Australian cricketer

William Henry Cooper (11 September 1849 – 5 April 1939) was an English-born Australian cricketer who played in two Test matches, one in each of the 1881–82 and 1884–85 seasons. He took six wickets on debut in the second innings against England in Melbourne in January 1882.

==Life and career==
Born in Kent, Cooper migrated to Australia with his family when he was eight years old. He did not start playing competitive cricket until the age of 27, when his doctor suggested he take more exercise.

A leg-spin bowler, at the age of 29 Cooper made his first-class debut for Victoria, taking 5 for 79 and 2 for 46 in the two-wicket victory over the English cricket team in 1878–79. A year later he took 7 for 37 against New South Wales.

Cooper returned to England as part of Billy Murdoch's 1884 tour, but severely damaged his spinning finger playing deck hockey on the voyage to England. He was able to play only a few matches on the tour, and never fully recovered from the injury.

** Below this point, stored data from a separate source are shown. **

Definition silent : article :=
  Article (Some "Particular")
          (Some (Anchor (Some "/inmueble/3/") "Chalet"))
          None None.

Definition unlinked : article :=
  Article None (Some (Anchor None "Sin enlace")) None None.

Definition broken : article :=
  Article None (Some (Anchor (Some "https://www.idealista.com/inmueble/4/") "Atico"))
          None None.

Definition search_soup : soup :=
  Soup "resultados" [] [agency; owner; silent; unlinked; broken].

Definition pages (url : string) : result string :=
  if String.eqb url "https://x/y/" then Ret "search"
  else if String.eqb url "https://www.idealista.com/inmueble/1/" then Ret "detail1"
  else if String.eqb url "https://www.idealista.com/inmueble/2/" then Ret "detail2"
  else if String.eqb url "https://www.idealista.com/inmueble/3/" then Ret "detail3"
  else if String.eqb url "https://www.idealista.com/inmueble/4/" then Ret "detail4"
  else Raise (Exception "HTTP Error 404: Not Found").

Definition parse (html : string) : result soup :=
  if String.eqb html "search" then Ret search_soup
  else if String.eqb html "detail1" then
    Ret (Soup "Llame al 0034612345678" [] [])
  else if String.eqb html "detail2" then
    Ret (Soup "Contact: a.b@example.co, tel 612345678" ["612345678"; "a.b@example.co"] [])
  else if String.eqb html "detail3" then
    Ret (Soup "Sin datos de contacto" ["612 34 56 78"] [])
  else Raise (Exception "maximum recursion depth exceeded").

Definition start : world := World [] 0 [].

End Demo.

(** ** API layer (main.py, lines 28-40 and 200-243) *)

(** The table of cities, in the order of the source; [keys()] lists a
    dictionary in that order. *)
Definition CIUDADES_ESPANA : list (string * string) :=
  [("madrid", "https://www.idealista.com/venta-viviendas/madrid-madrid/con-particulares/");
   ("barcelona", "https://www.idealista.com/venta-viviendas/barcelona-barcelona/con-particulares/");
   ("valladolid", "https://www.idealista.com/venta-viviendas/valladolid-valladolid/con-particulares/");
   ("valencia", "https://www.idealista.com/venta-viviendas/valencia-valencia/con-particulares/");
   ("sevilla", "https://www.idealista.com/venta-viviendas/sevilla-sevilla/con-particulares/");
   ("zaragoza", "https://www.idealista.com/venta-viviendas/zaragoza-zaragoza/con-particulares/");
   ("malaga", "https://www.idealista.com/venta-viviendas/malaga-malaga/con-particulares/");
   ("murcia", "https://www.idealista.com/venta-viviendas/murcia-murcia/con-particulares/");
   ("bilbao", "https://www.idealista.com/venta-viviendas/bilbao/con-particulares/");
   ("alicante", "https://www.idealista.com/venta-viviendas/alicante-alicante/con-particulares/")].

(** The first value stored under a key: a dictionary's lookup, and
    [request.args.get] on the pairs of the query string. *)
Fixpoint lookup (d : list (string * string)) (key : string) : option string :=
  match d with
  | [] => None
  | (k0, v) :: d' => if String.eqb k0 key then Some v else lookup d' key
  end.

(** [d[key]]; the message of the [KeyError] is the key in quotes. *)
Definition dict_item (d : list (string * string)) (key : string) : result string :=
  match lookup d key with
  | Some v => Ret v
  | None => Raise (Exception ("'" ++ key ++ "'"))
  end.

(** [d.get(key, default)] *)
Definition dict_get (d : list (string * string)) (key default : string) : string :=
  match lookup d key with
  | Some v => v
  | None => default
  end.

(** What Python and Flask give the handlers: [int] on a string, which
    raises [ValueError] on what is no numeral, and [str.capitalize]. *)
Class Flask : Type := {
  int_of_str : string -> result Z;
  capitalize : string -> string
}.

(** [int(request.args.get(name, default))]: the default is an integer
    already. *)
Definition int_arg `{Flask} (args : list (string * string)) (name : string)
           (default : Z) : result Z :=
  match lookup args name with
  | Some v => int_of_str v
  | None => Ret default
  end.

(** The dictionaries given to [jsonify], by their keys. *)
Inductive json_body : Type :=
| HealthBody (status timestamp service : string)
| ContactsBody (timestamp location : string) (page count : Z) (data : list listing)
| ErrorBody (error timestamp : string)
| CitiesBody (cities : list string).

(** The [success] entry of a body; the health payload has none. *)
Definition success (b : json_body) : option bool :=
  match b with
  | HealthBody _ _ _ => None
  | ContactsBody _ _ _ _ _ | CitiesBody _ => Some true
  | ErrorBody _ _ => Some false
  end.

Definition response : Type := json_body * Z.

Section Api.

Context `{Py.SetOrder} `{Site} `{Flask}.

(** Lines 200-206. *)
Definition health_check : M response :=
  time <- now ;;
  ret (HealthBody "ok" (isoformat time) "Idealista Contacts Scraper API", 200%Z).

(** Lines 208-236; [args] are the pairs of the query string. *)
Definition get_contacts (city : string) (args : list (string * string)) : M response :=
  try_except
    (let city := lower_str city in
     default <- lift (dict_item CIUDADES_ESPANA "madrid") ;;
     let base_url := dict_get CIUDADES_ESPANA city default in
     let city_name := capitalize city in
     page <- lift (int_arg args "page" 1) ;;
     max_properties <- lift (int_arg args "limit" 10) ;;
     logger INFO ("Scraping contacts from " ++ city_name ++ ", page "
                  ++ Py.str_of_int page) ;;;
     data <- scrape_idealista_contacts base_url page max_properties ;;
     time <- now ;;
     ret (ContactsBody (isoformat time) city_name page
                       (Z.of_nat (length data)) data, 200%Z))
    (fun e =>
       logger ERROR ("Error en endpoint: " ++ exn_message e) ;;;
       time <- now ;;
       ret (ErrorBody (exn_message e) (isoformat time), 500%Z)).

(** Lines 238-243. *)
Definition get_cities : response :=
  (CitiesBody (map fst CIUDADES_ESPANA), 200%Z).

End Api.

(** ** Matching as a relation *)

(** [n] matches in a row, from [s] to the suffix [s']. *)
Fixpoint iter (R : string -> string -> Prop) (n : nat) (s s' : string) : Prop :=
  match n with
  | 0 => s = s'
  | S n' => exists m : string, R s m /\ iter R n' m s'
  end.

Definition within (hi : option nat) (n : nat) : Prop :=
  match hi with
  | Some h => n <= h
  | None => True
  end.

(** [r] matches at the head of [s] and leaves [s']. *)
Fixpoint matches (ic : bool) (r : regex) (s s' : string) : Prop :=
  match r with
  | Eps => s = s'
  | Charset p => exists c : ascii, s = String c s' /\ Chars.test ic p c = true
  | Seq r1 r2 => exists m : string, matches ic r1 s m /\ matches ic r2 m s'
  | Alt r1 r2 => matches ic r1 s s' \/ matches ic r2 s s'
  | Repeat lo hi r' => exists n : nat, lo <= n /\ within hi n /\ iter (matches ic r') n s s'
  | Group r' => matches ic r' s s'
  end.

(** IGNORECASE adds nothing to the class [p] at [c]. *)
Definition keeps (p : ascii -> bool) (c : ascii) : bool :=
  implb (Chars.test true p c) (p c).

(** The captures the prefix group of the phone patterns can leave. *)
Definition prefix_captures (caps : captures) : Prop :=
  caps = [] \/ caps = [Some "+34"] \/ caps = [Some "0034"].

(** Every character of [s] passes [p]. *)
Definition all_chars (p : ascii -> bool) (s : string) : Prop :=
  forallb p (list_ascii_of_string s) = true.

(** The shape [local@domain.tld] of the email pattern. *)
Definition email_shape (e : string) : Prop :=
  exists local domain tld : string,
    e = (local ++ "@" ++ domain ++ "." ++ tld)%string /\
    local <> "" /\ domain <> "" /\ 2 <= String.length tld /\
    all_chars (fun c => Chars.alpha c || Chars.digit c || Chars.one_of "._%+-" c) local /\
    all_chars (fun c => Chars.alpha c || Chars.digit c || Chars.one_of ".-" c) domain /\
    all_chars Chars.alpha tld.
(** * apollo-link-gate: the serialize-key extractor and the gate/queue link

    A shallow embedding of the two source files of the repository:

    - the key extractor (walker over the operation document, extraction and
      removal of the [@serialize] directive, materialisation of the key), and
    - [DedupeLink] (src/dedupeLink.ts), the open/closed gate with its keyed
      queue, its two storage slots and the rehydration of a stored queue.

    Conventions of the embedding.
    - A script object that the code uses as a dictionary (the variables of an
      operation, [opQueue]) is the list of its own properties in the order
      the host enumerates them on creation.  Such an object is a plain
      object: it inherits the properties of the host's object prototype
      ([Js.object_prototype]), which the [in] operator and a property read
      see, and under the key [__proto__] an assignment reaches the inherited
      accessor instead of creating a property.
    - A subscription is named by its observer; its teardown runs at most
      once, when the subscriber unsubscribes or when the observer is
      completed or failed from downstream.
    - A document is an object compared by reference ([Map] keyed by the
      document, [cloneDeep]); documents live in a heap and are named by
      their address.
    - Exceptions are values of [Exn]; a function that can throw returns a
      [Result].
    - Calls that leave the link (the downstream continuation, the client,
      the console) are recorded as events of a trace. *)

From Stdlib Require Import Ascii String.
From stdpp Require Import prelude strings gmap pretty sorting.

Set Warnings "-register-all".

Local Open Scope string_scope.
Local Open Scope Z_scope.
Local Open Scope list_scope.

(** ** Exceptions *)

Inductive Exn :=
  | Error (message : string)           (* [throw new Error(message)] *)
  | InvariantError (message : string)  (* raised by the document check *)
  | TypeError (what : string).         (* property read on [undefined] *)

Inductive Result (A : Type) :=
  | Ok (a : A)
  | Throw (e : Exn).
Arguments Ok {A} a.
Arguments Throw {A} e.

Definition bindR {A B} (r : Result A) (k : A → Result B) : Result B :=
  match r with
  | Ok a => k a
  | Throw e => Throw e
  end.

Notation "x ←? r ; k" := (bindR r (λ x, k))
  (at level 20, r at level 100, k at level 200, right associativity,
   format "x  ←?  r ;  '/' k").

Definition raises {A} (r : Result A) : Prop :=
  match r with Ok _ => False | Throw _ => True end.

(** [xs.map(f)] for an [f] that may throw: the first exception aborts the
    map, elements are visited left to right. *)
Fixpoint mapR {A B} (f : A → Result B) (xs : list A) : Result (list B) :=
  match xs with
  | [] => Ok []
  | x :: xs' => y ←? f x; ys ←? mapR f xs'; Ok (y :: ys)
  end.

(** ** Values of the host language and [JSON.stringify] *)

Module Js.

(** Numbers.  An integer-valued number is kept exactly; it stands for
    the host's double as long as [|z| <= 2^53].  What the host prints for
    a parsed float literal, and for an integer beyond the exact range, is
    left to [NumberText]. *)
Inductive Number :=
  | NInt (z : Z)
  | NFloat (lexeme : string)   (* [parseFloat(lexeme)] of a float literal *)
  | NaN.

Record NumberText := {
  float_text : string → string;   (* JSON text of [parseFloat(lexeme)] *)
  big_int_text : Z → string       (* JSON text of an integer beyond 2^53 *)
}.
Definition make_https_clienthello : M world bytes :=
  let content_type := [x16] in                 (* Handshake *)
  let version := [x03; x01] in                 (* TLS 1.0 (for compatibility) *)
  let length := [x00; x40] in                  (* 64 bytes *)
  let handshake_type := [x01] in               (* ClientHello *)
  let hs_length := [x00; x00; x3c] in          (* 60 bytes *)
  let client_version := [x03; x03] in          (* TLS 1.2 *)
  random ← urandom 32;
  let session_id_len := [x00] in
  let cipher_suites_len := [x00; x02] in
  let cipher_suites := [x00; x2f] in           (* TLS_RSA_WITH_AES_128_CBC_SHA *)
  let compression_methods_len := [x01] in
  let compression_methods := [x00] in          (* no compression *)
  let handshake :=
    handshake_type ++ hs_length ++ client_version ++ random ++ session_id_len
      ++ cipher_suites_len ++ cipher_suites ++ compression_methods_len
      ++ compression_methods in
  mret (content_type ++ version ++ length ++ take 64 handshake).

(** The report: [(name, result)] pairs in the order the probes ran. *)
Definition report : Type := list (string * result).

Definition works (t : string * result) : bool :=
  bool_decide (status (snd t) = "SUCCESS").
(** * Copy Google Maps Link: a model of the QGIS plugin and its properties

    The plugin (copy_google_maps_link_plugin.py) is an event handler wired
    into the host's canvas menu, message bar and clipboard.  The model
    below follows the Python text: the module global
    [clicked_point_canvas_crs], the two attributes of the plugin instance
    the handlers read, and the Qt objects whose condition decides a branch
    are kept in a [World]; every call into the host is recorded as an
    [Event]; exceptions are values of a small monad of our own in which a
    raised exception keeps the state reached so far, as Python does. *)

From Stdlib Require Import Bool List String Ascii ZArith Lia.
From Stdlib Require Import Floats.SpecFloat.
Import ListNotations.

Local Open Scope string_scope.
Local Open Scope list_scope.

(** ** Python floats

    A Python float is an IEEE 754 binary64 datum.  The comparisons the
    plugin performs are the IEEE ones: [==] is false on NaN, [<=] is false
    as soon as one side is NaN. *)

Definition float : Type := spec_float.

Definition prec : Z := 53.
Definition emax : Z := 1024.

(** [float(n)] for an integer literal, rounded to nearest even. *)
Definition float_of_int (n : Z) : float := binary_normalize prec emax n 0 false.

(** [float('inf')] *)
Definition float_inf : float := S754_infinity false.

Definition float_eq (a b : float) : bool := SFeqb a b.
Definition float_le (a b : float) : bool := SFleb a b.
Definition float_abs (a : float) : float := SFabs a.

(** Comparison of an integer literal with a float, [n <= f] and [f <= n].
    Python compares the two exactly; the literals of the plugin (90 and
    180 and their opposites) are binary64 numbers, so the comparison is
    the float one. *)
Definition int_le_float (n : Z) (f : float) : bool := float_le (float_of_int n) f.
Definition float_le_int (f : float) (n : Z) : bool := float_le f (float_of_int n).

Definition is_nan (f : float) : bool :=
  match f with S754_nan => true | _ => false end.

Definition is_infinite (f : float) : bool :=
  match f with S754_infinity _ => true | _ => false end.

(** ** Host data *)

Module QgsPointXY.
Record t : Type := make { x : float; y : float }.
End QgsPointXY.

Record QgsCoordinateReferenceSystem : Type := mkCrs {
  isValid : bool;
  authid : string
}.

Record QgsMapMouseEvent : Type := mkMouseEvent {
  mapPoint : QgsPointXY.t
}.

Record QAction : Type := mkAction { text : string }.

Inductive QgsMapCanvas : Type := MapCanvas.

Inductive QgisLevel : Type := Qgis_Info | Qgis_Warning | Qgis_Critical | Qgis_Success.

Inductive ExceptionClass : Type :=
| TypeError | RuntimeError | AttributeError | QgsCsException | OtherException.

(** A raised exception: its class (all of them below [Exception]) and
    [str(e)]. *)
Record PyException : Type := mkExc {
  exc_class : ExceptionClass;
  exc_str : string
}.

Inductive MenuItem : Type :=
| Separator
| ActionItem (a : QAction).

Definition QMenu : Type := list MenuItem.

(** What the Python bindings compute on values; fixed for a session. *)
Record PyQgis : Type := mkPyQgis {
  (** [format(f)] of a float inside an f-string, that is [repr(f)] *)
  float_str : float -> string;
  (** [bool(p)] of a [QgsPointXY] *)
  point_bool : QgsPointXY.t -> bool;
  (** [p.toString()] *)
  point_toString : QgsPointXY.t -> string
}.

(** What the host answers during one invocation of the copy action. *)
Record Host : Type := mkHost {
  (** [canvas.mapSettings().destinationCrs()] *)
  destinationCrs : QgsCoordinateReferenceSystem;
  (** [QgsCoordinateReferenceSystem(definition)] *)
  crs_from_string : string -> QgsCoordinateReferenceSystem;
  (** [QgsCoordinateTransform(src, dst, project).transform(p)]: the
      transformed point, or the exception the transform raises *)
  transform : QgsCoordinateReferenceSystem -> QgsCoordinateReferenceSystem ->
              QgsPointXY.t -> PyException + QgsPointXY.t
}.

(** ** Calls into the host, in the order they are made *)

Inductive Event : Type :=
| MessageBar (title msg : string) (level : QgisLevel) (duration : nat)
| MessageLog (msg tag : string) (level : QgisLevel)
| ClipboardSetText (s : string)
| CanvasDestinationCrs
| CrsConstructed (definition : string)
| TransformConstructed (src dst : QgsCoordinateReferenceSystem)
| TransformCalled (p : QgsPointXY.t)
| SignalConnect
| SignalDisconnect
| ActionDeleteLater
| MenuAddSeparator
| MenuAddAction (a : QAction).

(** ** State *)

Record World : Type := mkWorld {
  (** the module global *)
  clicked_point_canvas_crs : option QgsPointXY.t;
  (** [self.canvas] *)
  canvas : option QgsMapCanvas;
  (** [self.context_menu_action] *)
  context_menu_action : option QAction;
  (** the C++ canvas behind [self.canvas] is gone *)
  canvas_deleted : bool;
  (** connections of [prepare_canvas_context_menu] to
      [contextMenuAboutToShow] *)
  connections : nat;
  (** [sip.isdeleted] of the action created by [__init__] *)
  action_deleted : bool;
  (** [deleteLater()] was called on that action *)
  action_delete_scheduled : bool;
  (** text held by the system clipboard *)
  clipboard : string
}.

In the 1880s Cooper also served as a Victorian state selector and as a vice-president of the Victorian Cricket Association. He took up bowls and was eight times champion of his club, South Melbourne, and once Victorian champion of champions. He formed a bowls foursome with his three sons that was successful for some years. One of his sons died in France in World War I. His daughter was ladies' champion at South Melbourne.

Cooper died after a short illness in a hospital in the Melbourne suburb of Malvern in April 1939, aged 89. At the time he was Australia's oldest living Test cricketer. His great-grandson, Paul Sheahan, also played Test cricket for Australia.